RE: Christianity's Valuable Contributions to Humanity: An Examination of Militant Atheism
June 19, 2023 at 8:50 am
(June 19, 2023 at 8:46 am)Belacqua Wrote:(June 19, 2023 at 8:13 am)Angrboda Wrote: I'm not finding where in your article it says that they did not burn Copernicus' books. Could you provide the page and quote the passage?
It doesn't specify that they were never burned. It also doesn't specify that they were never chewed up and spit out by donkeys. If you have any reliable source saying that one or the other of these things happened, I would be interested to see it.
Copernicus had supporters and detractors within the church. They finally put the book on the Index of Prohibited Books about 70 years after it was published, but of course by this time it was in wide circulation. And remember that the Index was only enforceable in the Papal States. In other countries bans were almost always enforced by secular authorities, if at all. In Spain, even at the height of the Inquisition, Copernicus was never banned and his book was taught by priests at the university in Salamanca throughout. Even in the Protestant world, book bans were regularly flouted by samizdat editions. If you know of any cases in which people were punished for reading the books I would be interested to hear about them.

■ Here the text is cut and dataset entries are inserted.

Lemma create_new_sale_consistent now sd db :
  consistent db → consistent (create_new_sale now sd db).2.
Proof.
  intros Hc. unfold create_new_sale.
  destruct (create_sale now db sd) as [[sale db']|e] eqn:E; [|done].
  destruct (sale_committed db db'); [|done].
  cbn [snd].
  destruct (create_sale_Ok_inv _ _ _ _ _ E) as (_ & Hall & Hfk & _).
  destruct (create_sale_Ok_state _ _ _ _ _ E)
    as (-> & Hsid & Hcid & Hsub & Htot & _).
  pose proof (new_sale_items_Forall db _ Hall) as Hnew.
  rewrite Forall_forall in Hnew.
  destruct Hc as [Hsd Hcd Hid Hsku Hem Hnum (Hit & Hsup & Hcus) Hpr Hbal].
  assert (Hold : ∀ s, s ∈ sales db →
                      1 ≤ Sale.id s ≤ Z.of_nat (length (sales db))).
  { intros s [k Hk]%list_elem_of_lookup. rewrite (Hnum _ _ Hk).
    apply lookup_lt_Some in Hk. lia. }
  split; inv_unfold; try done.
  - intros i Hi. apply Hid. by apply foldl_sell_is_Some in Hi.
  - intros i j p q (p0 & Hp & ->)%foldl_sell_lookup_Some
                   (q0 & Hq & ->)%foldl_sell_lookup_Some.
    rewrite !decrement_sku. eauto.
  - intros k s [[? Hk]|[Hk Heq]]%lookup_snoc_Some; [eauto|].
    subst s. lia.
  - split; [|split].
    + intros it [Hin|Hin]%elem_of_app.
      * destruct (Hit it Hin) as [Hp (s & Hs & Hids)].
        split; [by apply foldl_sell_is_Some|].
        exists s. split; [|done]. apply elem_of_app. by left.
      * destruct (Hnew it Hin) as (Hs & Hp & _).
        split; [by apply foldl_sell_is_Some|].
        exists sale. split; [|congruence].
        apply elem_of_app. right. by apply list_elem_of_singleton.
    + intros i p k (p0 & Hp & ->)%foldl_sell_lookup_Some.
      rewrite decrement_supplier_id. eauto.
    + intros s k [Hin|Hin%list_elem_of_singleton]%elem_of_app Hk; [eauto|].
      subst s. rewrite Hcid in Hk. rewrite Hk in Hfk.
      by apply fk_ok_Some in Hfk.
  - intros it [Hin|Hin]%elem_of_app; [eauto|].
    by destruct (Hnew it Hin) as (_ & _ & ? & ?).
  - intros s Hin. rewrite filter_app.
    apply elem_of_app in Hin as [Hin|Hin%list_elem_of_singleton].
    + rewrite (filter_none _ (new_sale_items _ _)), app_nil_r; [eauto|].
      apply Forall_forall. intros it Hit'.
      destruct (Hnew it Hit') as (Hs & _). specialize (Hold s Hin). lia.
    + subst s. rewrite (filter_none _ (sale_items db)).
      * rewrite (filter_all _ (new_sale_items _ _)).
        { cbn [app]. by rewrite new_sale_items_total. }
        apply Forall_forall. intros it Hit'.
        destruct (Hnew it Hit') as (Hs & _). lia.
      * apply Forall_forall. intros it Hit'.
        destruct (Hit it Hit') as [_ (s' & Hs' & Hids)].
        specialize (Hold s' Hs'). lia.
Qed.

Lemma serve_consistent rq db : consistent db → consistent (serve rq db).
Proof.
  destruct rq; cbn [serve].
  - apply create_supplier_consistent.
  - apply create_customer_consistent.
  - apply create_product_consistent.
  - apply update_product_consistent.
  - apply delete_product_consistent.
  - apply create_new_sale_consistent.
Qed.

Lemma reachable_consistent db : reachable db → consistent db.
Proof.
  induction 1; [apply consistent_empty|by apply serve_consistent].
Qed.

(** ** What every reachable state satisfies *)

Lemma reachable_serve_all rqs : ∀ db,
  reachable db → reachable (serve_all rqs db).
Proof.
  induction rqs as [|rq rqs IH]; intros db H; [done|].
  cbn. apply IH. by apply reachable_serve.
Qed.

(** X1. In every reachable state no two products carry the same SKU:
    creation refuses a SKU in use and the storage refuses an update to
    one. *)
Theorem reachable_sku_unique db : reachable db → sku_unique db.
Proof. intros H%reachable_consistent. apply H. Qed.

(** After two creations, a refused third one under the SKU of the first
    and a refused update of the second to that SKU, the store holds the
    two products under their two SKUs, and both requests are still
    refused. *)
Lemma reachable_sku_unique_witness :
  reachable Scenario.catalogue
  ∧ products Scenario.catalogue
    = <[1 := Sample.widget]> (<[2 := Sample.gadget]> ∅)
  ∧ (create_product Scenario.widget_again Scenario.catalogue).1
    = HTTPError 400 "Product with this SKU already exists"
  ∧ (update_product 2 (Sample.relabel "W-1") Scenario.catalogue).1
    = ServerError "Error updating product: " IntegrityError
  ∧ sku_unique Scenario.catalogue.
Proof.
  assert (reachable Scenario.catalogue) as Hr
    by apply reachable_serve_all, reachable_empty.
  split; [exact Hr|]. split; [by vm_compute|]. split; [by vm_compute|].
  split; [by vm_compute|]. exact (reachable_sku_unique _ Hr).
Defined.

(** X2. In every reachable state every foreign key resolves: each sale
    item refers to a stored product and to a sale of the ledger, each
    product's supplier and each sale's customer is stored. *)
Theorem reachable_references_resolve db :
  reachable db → references_resolve db.
Proof. intros H%reachable_consistent. apply H. Qed.

Lemma reachable_references_resolve_witness :
  references_resolve Scenario.trading
  ∧ sale_items Scenario.trading = [SaleItem.mk 1 1 1 1000 3 3000]
  ∧ sales Scenario.trading = [Sale.mk 1 (Some 1) 3000 240 3240 0]
  ∧ Product.supplier_id <$> products Scenario.trading !! 1 = Some (Some 1).
Proof.
  split; [|by vm_compute].
  apply reachable_references_resolve, reachable_serve_all, reachable_empty.
Defined.

(** X3. In every reachable state the ledger is balanced: the subtotal of
    each sale is the sum of the line totals of its items, its total is
    subtotal plus tax, and each item's line total is its unit price times
    its positive quantity. *)
Theorem reachable_ledger_balanced db :
  reachable db → sales_balanced db ∧ items_priced db.
Proof. intros H%reachable_consistent. split; apply H. Qed.

Lemma reachable_ledger_balanced_witness :
  sales_balanced
    (serve (CreateSale 0 (Sample.order [Sample.item 1 3]))
       (serve (CreateProduct (Sample.new_product 5)) empty_db))
  ∧ items_priced
      (serve (CreateSale 0 (Sample.order [Sample.item 1 3]))
         (serve (CreateProduct (Sample.new_product 5)) empty_db)).
Proof.
  apply reachable_ledger_balanced.
  do 2 apply reachable_serve. apply reachable_empty.
Defined.

(** X4. In every reachable state no two customers carry the same e-mail
    address. *)
Theorem reachable_email_unique db : reachable db → email_unique db.
Proof. intros H%reachable_consistent. apply H. Qed.

(** After two customers with an address, a refused third one under the
    address of the first and two customers without an address, the store
    holds the four customers, and the address of the first is still
    refused. *)
Lemma reachable_email_unique_witness :
  reachable Scenario.clients
  ∧ customers Scenario.clients
    = <[1 := Scenario.ada]> (<[2 := Scenario.bob]>
        (<[3 := Scenario.cy]> (<[4 := Scenario.di]> ∅)))
  ∧ (create_customer Scenario.ada_again Scenario.clients).1
    = HTTPError 400 "Customer with this email already exists"
  ∧ email_unique Scenario.clients.
Proof.
  assert (reachable Scenario.clients) as Hr
    by apply reachable_serve_all, reachable_empty.
  split; [exact Hr|]. split; [by vm_compute|]. split; [by vm_compute|].
  exact (reachable_email_unique _ Hr).
Defined.

(** X5. In a reachable state a successful creation stores the product
    under an id no stored product has, with the fields of the request,
    the reorder level being 10 when the request sends it as [null];
    [get_product] then returns it, and every other product is as before.
    A SKU in use is refused with status 400 and nothing changes. *)
Theorem create_product_get_product pc db :
  reachable db →
  (sku_in_use (products db) (ProductCreate.sku pc) = true →
   create_product pc db
     = (HTTPError 400 "Product with this SKU already exists", db))
  ∧ (∀ id p db',
       create_product pc db = (Success (id, p), db') →
       products db !! id = None
       ∧ get_product id db' = (Success (id, p), db')
       ∧ (∀ j, j ≠ id → (get_product j db').1 = (get_product j db).1)
       ∧ Product.name p = ProductCreate.name pc
       ∧ Product.sku p = ProductCreate.sku pc
       ∧ Product.unit_price_cents p = ProductCreate.unit_price_cents pc
       ∧ Product.quantity_available p
         = Some (ProductCreate.quantity_available pc)
       ∧ Product.reorder_level p
         = Some (default 10 (ProductCreate.reorder_level pc))
       ∧ Product.supplier_id p = ProductCreate.supplier_id pc).
Proof.
  intros Hc%reachable_consistent. split.
  - unfold create_product. by intros ->.
  - intros id p db' H.
    destruct (create_product_cases pc db) as [[_ Hne]|(_ & _ & Heq)].
    { rewrite H in Hne. by destruct (Hne (id, p)). }
    rewrite Heq in H. injection H as <- <- <-.
    pose proof (counter_fresh _ (products_below_counter _ Hc)) as Hfresh.
    split; [done|]. unfold get_product. cbn [products].
    rewrite lookup_insert_eq. split; [done|]. split.
    + intros j Hj. rewrite lookup_insert_ne by done.
      by destruct (products db !! j).
    + unfold requested_product. cbn.
      by destruct (ProductCreate.reorder_level pc).
Qed.

(** On the store of two products: a lamp sent with a reorder level of
    [null] is stored under id 3 with the reorder level 10 and read back,
    the widget is read as before, and a second product under the SKU of
    the widget is refused. *)
Lemma create_product_get_product_witness :
  ∃ db',
    create_product Scenario.lamp_request Scenario.catalogue
      = (Success (3, Scenario.lamp), db')
    ∧ Product.reorder_level Scenario.lamp = Some 10
    ∧ get_product 3 db' = (Success (3, Scenario.lamp), db')
    ∧ (get_product 1 db').1 = Success (1, Sample.widget)
    ∧ create_product Scenario.widget_again Scenario.catalogue
      = (HTTPError 400 "Product with this SKU already exists",
         Scenario.catalogue).
Proof.
  assert (reachable Scenario.catalogue) as Hr
    by apply reachable_serve_all, reachable_empty.
  eexists. split; [by vm_compute|]. split; [reflexivity|].
  destruct (proj2 (create_product_get_product Scenario.lamp_request
                     Scenario.catalogue Hr) 3 Scenario.lamp _
              ltac:(by vm_compute))
    as (_ & Hget & Hother & _).
  split; [exact Hget|]. split.
  - rewrite Hother by done. by vm_compute.
  - apply (proj1 (create_product_get_product Scenario.widget_again
                    Scenario.catalogue Hr)).
    by vm_compute.
Defined.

The Index is often exaggerated. Every edition contained instructions on how to read a banned book if you really needed to. My father spent years in a Catholic hospital instead of going to high school. (He was not Catholic, but they were the only ones who would take a patient with no money.) He got a copy of the Index, and used it as a reading list. (It was still in effect then, and included Sartre, Simone de Beauvoir, and many others.) He enjoyed arguing with the nurses, who were all nuns. The nuns got permission to read many of the banned books so they could better argue with a patient. So it's clear that the bans were hardly absolute, and did not include burning.
I'm not interested in doing your footwork for you. I presumed that you would have linked to an article that was relevant to your criticism. My mistake.